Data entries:
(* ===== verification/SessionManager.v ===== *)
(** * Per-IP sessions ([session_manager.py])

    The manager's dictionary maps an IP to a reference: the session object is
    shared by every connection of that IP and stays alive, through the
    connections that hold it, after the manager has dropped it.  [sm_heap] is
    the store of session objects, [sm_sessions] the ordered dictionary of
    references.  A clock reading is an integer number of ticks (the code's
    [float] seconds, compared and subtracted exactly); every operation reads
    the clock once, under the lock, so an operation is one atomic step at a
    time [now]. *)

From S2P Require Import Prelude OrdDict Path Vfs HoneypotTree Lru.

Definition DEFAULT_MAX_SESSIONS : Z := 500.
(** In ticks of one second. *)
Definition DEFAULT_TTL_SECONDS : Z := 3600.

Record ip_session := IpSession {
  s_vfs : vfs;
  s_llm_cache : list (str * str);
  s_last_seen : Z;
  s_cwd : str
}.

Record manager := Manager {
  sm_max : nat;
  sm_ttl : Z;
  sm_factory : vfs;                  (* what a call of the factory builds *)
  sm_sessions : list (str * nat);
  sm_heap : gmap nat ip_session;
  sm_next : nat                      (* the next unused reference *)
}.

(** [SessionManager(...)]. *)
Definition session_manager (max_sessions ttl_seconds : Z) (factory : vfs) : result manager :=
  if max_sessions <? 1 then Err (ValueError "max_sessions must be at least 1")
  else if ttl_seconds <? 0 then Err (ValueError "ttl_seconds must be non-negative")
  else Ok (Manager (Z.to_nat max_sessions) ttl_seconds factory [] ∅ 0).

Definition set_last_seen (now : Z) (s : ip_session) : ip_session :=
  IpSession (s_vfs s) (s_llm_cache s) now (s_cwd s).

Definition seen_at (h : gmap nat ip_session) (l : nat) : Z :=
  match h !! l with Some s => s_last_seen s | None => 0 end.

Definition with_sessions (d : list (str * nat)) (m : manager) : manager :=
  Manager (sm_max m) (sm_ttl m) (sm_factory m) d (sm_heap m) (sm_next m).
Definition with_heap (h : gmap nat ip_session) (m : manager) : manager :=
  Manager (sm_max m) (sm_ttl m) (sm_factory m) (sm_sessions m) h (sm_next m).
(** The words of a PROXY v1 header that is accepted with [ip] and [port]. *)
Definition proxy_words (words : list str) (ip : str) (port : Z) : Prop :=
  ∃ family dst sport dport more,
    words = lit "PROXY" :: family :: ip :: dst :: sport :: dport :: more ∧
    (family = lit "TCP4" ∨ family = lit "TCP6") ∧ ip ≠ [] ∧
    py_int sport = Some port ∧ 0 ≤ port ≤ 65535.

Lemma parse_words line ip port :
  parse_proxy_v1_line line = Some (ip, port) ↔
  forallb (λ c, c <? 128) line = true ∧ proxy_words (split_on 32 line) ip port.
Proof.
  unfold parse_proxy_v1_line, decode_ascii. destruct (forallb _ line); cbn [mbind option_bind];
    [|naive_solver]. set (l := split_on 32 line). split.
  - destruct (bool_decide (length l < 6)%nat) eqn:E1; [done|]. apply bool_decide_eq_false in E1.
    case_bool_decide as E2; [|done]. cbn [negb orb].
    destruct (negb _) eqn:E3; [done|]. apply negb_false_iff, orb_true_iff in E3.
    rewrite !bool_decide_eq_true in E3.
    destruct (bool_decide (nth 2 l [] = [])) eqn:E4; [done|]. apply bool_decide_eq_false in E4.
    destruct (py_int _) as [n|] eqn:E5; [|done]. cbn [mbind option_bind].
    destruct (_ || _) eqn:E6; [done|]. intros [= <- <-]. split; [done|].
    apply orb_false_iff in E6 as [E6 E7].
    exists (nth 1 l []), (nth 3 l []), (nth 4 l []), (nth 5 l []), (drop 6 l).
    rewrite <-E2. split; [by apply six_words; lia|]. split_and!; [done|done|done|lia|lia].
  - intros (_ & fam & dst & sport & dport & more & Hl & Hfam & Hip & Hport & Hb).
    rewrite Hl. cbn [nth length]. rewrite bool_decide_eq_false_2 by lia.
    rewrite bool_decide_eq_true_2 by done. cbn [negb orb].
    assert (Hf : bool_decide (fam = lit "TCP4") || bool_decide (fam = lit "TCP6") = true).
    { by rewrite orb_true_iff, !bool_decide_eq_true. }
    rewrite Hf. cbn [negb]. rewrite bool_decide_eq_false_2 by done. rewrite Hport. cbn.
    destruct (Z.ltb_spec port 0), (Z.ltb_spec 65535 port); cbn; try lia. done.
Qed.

EXERCISE AIM:
From the line that has "s_llm_cache : list (str * str);" through the line that has "(** [SessionManager(...)]. *)", copy every line exactly as it appears above, and leave out all others.

TASK RESULT:
  s_llm_cache : list (str * str);
  s_last_seen : Z;
  s_cwd : str
}.

Record manager := Manager {
  sm_max : nat;
  sm_ttl : Z;
  sm_factory : vfs;                  (* what a call of the factory builds *)
  sm_sessions : list (str * nat);
  sm_heap : gmap nat ip_session;
  sm_next : nat                      (* the next unused reference *)
}.

(** [SessionManager(...)]. *)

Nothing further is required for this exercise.